My trip to Lidl saw me buying a four pack of wine so I’m slowly working my way through my Lidl choices. I picked up this Domaine Chatelain Pouilly-Fumé 2013 for the straightforward reason that I cycled through Pouilly-sur-Loire as I made my way from the Northern Rhone along the Loire to Tours on the Way of Saint Martin. It’s a great bike ride if you get the chance.
My memories of Pouilly itself are a little fuzzy. It was cold, and raining, we’d been cycling all morning on just a croissant and coffee so I was hungry and tired. We locked up the bikes by the side of the Loire and headed into the nearest restaurant, well aware that it would be overpriced as we hadn’t got the energy to head into the back streets to find somewhere less touristy.
In my cold confusion I ordered pasta with spinach and cheese, a sensible choice, but my cycling buddy asked me after I’d ordered why I had chosen to do so in Italian. I do not know, but once I’d warmed up and eaten I’d regained enough good sense to order a small glass of Pouilly-Fume and some goats cheese to go with it for dessert. A fine choice. I did that in English. That glass of wine was divine, a thousand little angels in wellington boot and carrying umbrellas danced on my tongue. No wine served when you’re warm, comfortable and relaxed can ever taste that good.
So Lidl had something to live up to, but at £8 a bottle their offering was probably similar in price to the 125ml glass I had in France, so my hopes weren’t too high.
The wine was crystal clear and pale in colour. It smelled of gooseberry bush, but not cat’s pee. There was also something floral going on. It was dry, oh my it was dry with a crispy acidity that left you in no doubt that this was a French Sauvignon Blanc grown in the cooler climes of the northern Loire. I seem to remember Pouilly claiming to be exactly half way from the source of the Loire to the Atlantic, making it the perfect centre of wine.
The crispiness was apple like, but there wasn’t much flintiness or wet stone, just fruity acidity, gooseberry and that hint of floral flavour that I couldn’t quite put my finger on. I found it more-ish in the extreme.
At the same kind of price as you’d pay for a Marlborough Sauvingnon Blanc, this is a steal.
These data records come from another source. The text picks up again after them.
(** Writing the lines and reading the file again. *)
Lemma lines_of_writelines lines :
  (forall line, In line lines -> ~ In CR line) ->
  lines_of (writelines lines) = readlines (concat lines).
Proof.
  intros H. unfold lines_of, writelines, universal_newlines.
  rewrite decode_newlines_id; [reflexivity|].
  intros Hin. apply in_concat in Hin as (line & Hl & Hc). now apply (H line).
Qed.

Lemma lines_of_no_cr doc line : In line (lines_of doc) -> ~ In CR line.
Proof.
  intros Hl Hc. apply (decode_newlines_no_cr doc false).
  fold (universal_newlines doc). rewrite <- (concat_readlines (universal_newlines doc)).
  apply in_concat. exists line. now split.
Qed.

(** *** Stripping *)

Lemma lstrip_app_space x c :
  is_space c = true ->
  lstrip (x ++ [c]) = match lstrip x with [] => [] | _ :: _ => lstrip x ++ [c] end.
Proof.
  intros Hc. induction x as [|a x IH]; simpl.
  - now rewrite Hc.
  - destruct (is_space a); [exact IH | reflexivity].
Qed.

Lemma rstrip_app_space y c : is_space c = true -> rstrip (y ++ [c]) = rstrip y.
Proof.
  intros Hc. unfold rstrip. rewrite rev_app_distr. simpl. now rewrite Hc.
Qed.

Lemma strip_app_space x c : is_space c = true -> strip (x ++ [c]) = strip x.
Proof.
  intros Hc. unfold strip. rewrite lstrip_app_space by exact Hc.
  destruct (lstrip x) as [|a y]; [reflexivity|].
  now apply rstrip_app_space.
Qed.

Lemma is_key_line_lf line : is_key_line (line ++ [LF]) = is_key_line line.
Proof. unfold is_key_line. now rewrite strip_app_space. Qed.

Lemma key_line_is_key : is_key_line KEY_LINE = true.
Proof. reflexivity. Qed.

Lemma key_line_terminated : terminated KEY_LINE.
Proof.
  exists (lit "Fsr4Update=true"). split; [reflexivity|].
  intros H. vm_compute in H. intuition discriminate.
Qed.

(** *** The first loop *)

Lemma set_first_key_none lines :
  filter is_key_line lines = [] -> set_first_key lines = None.
Proof.
  induction lines as [|line rest IH]; simpl; [reflexivity|].
  destruct (is_key_line line); [discriminate|].
  intros H. now rewrite IH.
Qed.

Lemma set_first_key_split lines :
  filter is_key_line lines <> [] ->
  exists pre line post,
    lines = pre ++ line :: post /\
    is_key_line line = true /\
    (forall l, In l pre -> is_key_line l = false) /\
    set_first_key lines = Some (pre ++ KEY_LINE :: post).
Proof.
  induction lines as [|line rest IH]; simpl; [easy|].
  destruct (is_key_line line) eqn:E.
  - intros _. exists [], line, rest. repeat split; auto. intros l [].
  - intros H. destruct (IH H) as (pre & l & post & -> & Hl & Hpre & Hs).
    exists (line :: pre), l, post. rewrite Hs. repeat split; auto.
    intros x [<-|Hx]; auto.
Qed.

Lemma set_first_key_ok lines lines' :
  lines_ok lines -> set_first_key lines = Some lines' -> lines_ok lines'.
Proof.
  intros Hok. revert lines'.
  induction Hok as [|line Hne Hno|line rest Ht Hrest IH]; simpl; intros lines' H.
  - discriminate.
  - destruct (is_key_line line); [|discriminate].
    inversion H. apply ok_cons; [apply key_line_terminated | constructor].
  - destruct (is_key_line line).
    + inversion H. apply ok_cons; [apply key_line_terminated | exact Hrest].
    + destruct (set_first_key rest) as [r|]; [|discriminate].
      inversion H. apply ok_cons; auto.
Qed.

Lemma set_first_key_filter lines lines' :
  set_first_key lines = Some lines' ->
  filter is_key_line lines' = KEY_LINE :: tl (filter is_key_line lines).
Proof.
  revert lines'. induction lines as [|line rest IH]; intros lines' H.
  - discriminate.
  - cbn [set_first_key filter] in *. destruct (is_key_line line) eqn:E.
    + injection H as <-. cbn [filter tl]. now rewrite key_line_is_key.
    + destruct (set_first_key rest) as [r|]; [|discriminate].
      injection H as <-. cbn [filter]. rewrite E. now apply IH.
Qed.

(** C10.  When some line of the file, once stripped, starts with
    "Fsr4Update=", the step writes back the lines it read with the first
    such line replaced by "Fsr4Update=true" and nothing else changed: the
    line is rewritten where it stands, whatever section it is in, and no
    other key line is added. *)
Theorem existing_key_rewritten_in_place (raw : str) :
  key_lines raw <> [] ->
  exists pre line post,
    lines_of raw = pre ++ line :: post /\
    is_key_line line = true /\
    (forall l, In l pre -> is_key_line l = false) /\
    configure_optiscaler_ini (Some raw) = writelines (pre ++ KEY_LINE :: post).
Proof.
  intros H. apply set_first_key_split in H as (pre & line & post & Hl & Hk & Hpre & Hs).
  exists pre, line, post. repeat split; auto.
  unfold configure_optiscaler_ini, update_lines.
  fold (lines_of raw). now rewrite Hs.
Qed.

(** *** The second loop *)

Lemma terminated_has_lf line : terminated line -> In LF line.
Proof. intros (body & -> & _). apply in_or_app. right. now left. Qed.

Lemma filter_nil_cons (line : str) rest :
  filter is_key_line (line :: rest) = [] ->
  is_key_line line = false /\ filter is_key_line rest = [].
Proof. simpl. destruct (is_key_line line); [discriminate | auto]. Qed.


Lemma inserted_well_cons line rest rest' :
  terminated line -> is_key_line line = false ->
  inserted_well rest rest' -> inserted_well (line :: rest) (line :: rest').
Proof.
  intros Ht Hk (Hlen & Hnil & Hall). unfold inserted_well in *.
  destruct Ht as (body & -> & Hno). cbn [concat]. rewrite <- app_assoc.
  cbn [app]. rewrite readlines_line by exact Hno.
  cbn [filter]. rewrite Hk. repeat split.
  - exact Hlen.
  - intros H. constructor; [now exists body | auto].
  - intros H. inversion H; subst. auto.
Qed.

Lemma inserted_well_exact lines lines' :
  lines_ok lines' -> filter is_key_line lines' = [KEY_LINE] ->
  inserted_well lines lines'.
Proof.
  intros Hok Hf. unfold inserted_well. rewrite readlines_concat by exact Hok.
  rewrite Hf. repeat split; auto. discriminate.
Qed.

Lemma insert_key_well lines :
  lines_ok lines -> filter is_key_line lines = [] ->
  forall b lines', insert_key b lines = Some lines' -> inserted_well lines lines'.
Proof.
  induction 1 as [|line Hne Hno|line rest Ht Hrest IH]; intros Hf b lines' H.
  - discriminate.
  - apply filter_nil_cons in Hf as [Hk _]. cbn [insert_key option_map] in H.
    destruct (eqb (strip line) SECTION_HEADER); [discriminate|].
    rewrite orb_true_r, andb_true_r in H. destruct b; [|discriminate].
    destruct (startswith (lit "[") line); injection H as <-.
    + apply inserted_well_exact.
      * apply ok_cons; [apply key_line_terminated | now apply ok_open].
      * cbn [filter]. now rewrite key_line_is_key, Hk.
    + unfold inserted_well. cbn [concat]. rewrite app_nil_r.
      change KEY_LINE with (lit "Fsr4Update=true" ++ [LF]).
      rewrite app_assoc.
      assert (Hbody : ~ In LF (line ++ lit "Fsr4Update=true")).
      { intros Hin. apply in_app_or in Hin as [Hin|Hin]; [auto|].
        vm_compute in Hin. intuition discriminate. }
      rewrite <- (app_nil_r ((line ++ _) ++ [LF])), <- app_assoc.
      cbn [app]. rewrite readlines_line by exact Hbody. cbn [readlines].
      repeat split.
      * cbn [filter]. destruct (is_key_line ((_ ++ _) ++ _)); simpl; lia.
      * intros _. constructor; [|constructor]. eexists. split; [reflexivity | exact Hbody].
      * intros Hall. inversion Hall as [|? ? Hterm _]; subst.
        apply terminated_has_lf in Hterm. contradiction.
  - apply filter_nil_cons in Hf as [Hk Hf]. cbn [insert_key] in H.
    destruct (eqb (strip line) SECTION_HEADER).
    { destruct (insert_key true rest) as [r|] eqn:E; [|discriminate].
      injection H as <-. apply inserted_well_cons; eauto. }
    destruct (b && _) eqn:Hcond.
    + destruct (startswith (lit "[") line); injection H as <-.
      * apply inserted_well_exact.
        -- apply ok_cons; [apply key_line_terminated | now apply ok_cons].
        -- cbn [filter]. now rewrite key_line_is_key, Hk, Hf.
      * destruct rest as [|next rest]; [|now rewrite andb_false_r in Hcond].
        apply inserted_well_exact.
        -- apply ok_cons; [exact Ht|].
           apply ok_cons; [apply key_line_terminated | constructor].
        -- cbn [filter]. now rewrite key_line_is_key, Hk.
    + destruct (insert_key b rest) as [r|] eqn:E; [|discriminate].
      injection H as <-. apply inserted_well_cons; eauto.
Qed.

Lemma append_section_well lines :
  lines_ok lines -> filter is_key_line lines = [] ->
  filter is_key_line (readlines (concat (lines ++ [NEW_SECTION]))) = [KEY_LINE].
Proof.
  induction 1 as [|line Hne Hno|line rest (body & -> & Hno) Hrest IH]; intros Hf.
  - reflexivity.
  - apply filter_nil_cons in Hf as [Hk _].
    cbn [app concat]. rewrite app_nil_r.
    change NEW_SECTION with (LF :: (SECTION_HEADER ++ [LF] ++ KEY_LINE)).
    rewrite readlines_line by exact Hno.
    cbn [filter]. rewrite is_key_line_lf, Hk. reflexivity.
  - apply filter_nil_cons in Hf as [Hk Hf].
    cbn [app concat]. rewrite <- app_assoc. cbn [app].
    rewrite readlines_line by exact Hno.
    cbn [filter]. rewrite Hk. auto.
Qed.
It’s not the finest Pouilly-Fume you’ll ever taste, but I haven’t tasted a better one at the price point, in fact, I think I’ve paid double for a similar level of good from Pouilly.
Take a break from the mass wines of New Zealand and get to Lidl for something more unique, naturally limited in its production by the tiny size of the Pouilly-Fume, about half the size of Sancerre.